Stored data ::
(** The captured baseline of the property group. *)
Definition baseline (p : TUTORIAL_PG_Properties)
  : vec3 * vec3 * vec3 * float * vec3 * Z * Z * Z * list vec3 :=
  (initial_position p, initial_rotation p, initial_scale p,
   initial_view_distance p, initial_view_location p,
   initial_vertex_count p, initial_edge_count p, initial_face_count p,
   initial_vertex_positions p).

(** An operator body that leaves the two flags alone. *)
Definition keeps_flags {A : Type} (m : M A) : Prop :=
  forall s r s', m s = (r, s') -> flags (props s') = flags (props s).

(** [needle] occurs in [hay]. *)
Definition occurs_in (needle hay : string) : Prop :=
  exists before after, hay = String.append before (String.append needle after).

(** [info.get(key)] on a stage's dict. *)
Fixpoint info_get (info : Catalog.StageInfo) (key : string) : option Catalog.info_value :=
  match info with
  | [] => None
  | (k, v) :: rest => if String.eqb k key then Some v else info_get rest key
  end.

(** A descriptor with the five entries every stage has. *)
Definition well_formed_info (info : Catalog.StageInfo) : Prop :=
  (exists s, info_get info "title" = Some (Catalog.VStr s))
  /\ (exists s, info_get info "name" = Some (Catalog.VStr s))
  /\ (exists s, info_get info "description" = Some (Catalog.VStr s))
  /\ (exists s, info_get info "control" = Some (Catalog.VStr s))
  /\ info_get info "manual" = Some (Catalog.VBool false).

(** A 3D view with its region is on screen. *)
Definition view_available (h : Host) : Prop :=
  exists space region, get_view3d_space h = Some space /\ region_3d space = Some region.

(** What Setup's preparation must not disturb: where the lesson is, the
    flags, the timers and the trace. *)
Definition control (s : State) : Z * Z * (bool * bool) * list nat * list event :=
  (position s, flags (props s), timers s, trace s).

What you need to do :: The response should reproduce every entry above exactly.

Your solution ::
(** The captured baseline of the property group. *)
Definition baseline (p : TUTORIAL_PG_Properties)
  : vec3 * vec3 * vec3 * float * vec3 * Z * Z * Z * list vec3 :=
  (initial_position p, initial_rotation p, initial_scale p,
   initial_view_distance p, initial_view_location p,
   initial_vertex_count p, initial_edge_count p, initial_face_count p,
   initial_vertex_positions p).

(** An operator body that leaves the two flags alone. *)
Definition keeps_flags {A : Type} (m : M A) : Prop :=
  forall s r s', m s = (r, s') -> flags (props s') = flags (props s).

(** [needle] occurs in [hay]. *)
Definition occurs_in (needle hay : string) : Prop :=
  exists before after, hay = String.append before (String.append needle after).

(** [info.get(key)] on a stage's dict. *)
Fixpoint info_get (info : Catalog.StageInfo) (key : string) : option Catalog.info_value :=
  match info with
  | [] => None
  | (k, v) :: rest => if String.eqb k key then Some v else info_get rest key
  end.

(** A descriptor with the five entries every stage has. *)
Definition well_formed_info (info : Catalog.StageInfo) : Prop :=
  (exists s, info_get info "title" = Some (Catalog.VStr s))
  /\ (exists s, info_get info "name" = Some (Catalog.VStr s))
  /\ (exists s, info_get info "description" = Some (Catalog.VStr s))
  /\ (exists s, info_get info "control" = Some (Catalog.VStr s))
  /\ info_get info "manual" = Some (Catalog.VBool false).

(** A 3D view with its region is on screen. *)
Definition view_available (h : Host) : Prop :=
  exists space region, get_view3d_space h = Some space /\ region_3d space = Some region.

(** What Setup's preparation must not disturb: where the lesson is, the
    flags, the timers and the trace. *)
Definition control (s : State) : Z * Z * (bool * bool) * list nat * list event :=
  (position s, flags (props s), timers s, trace s).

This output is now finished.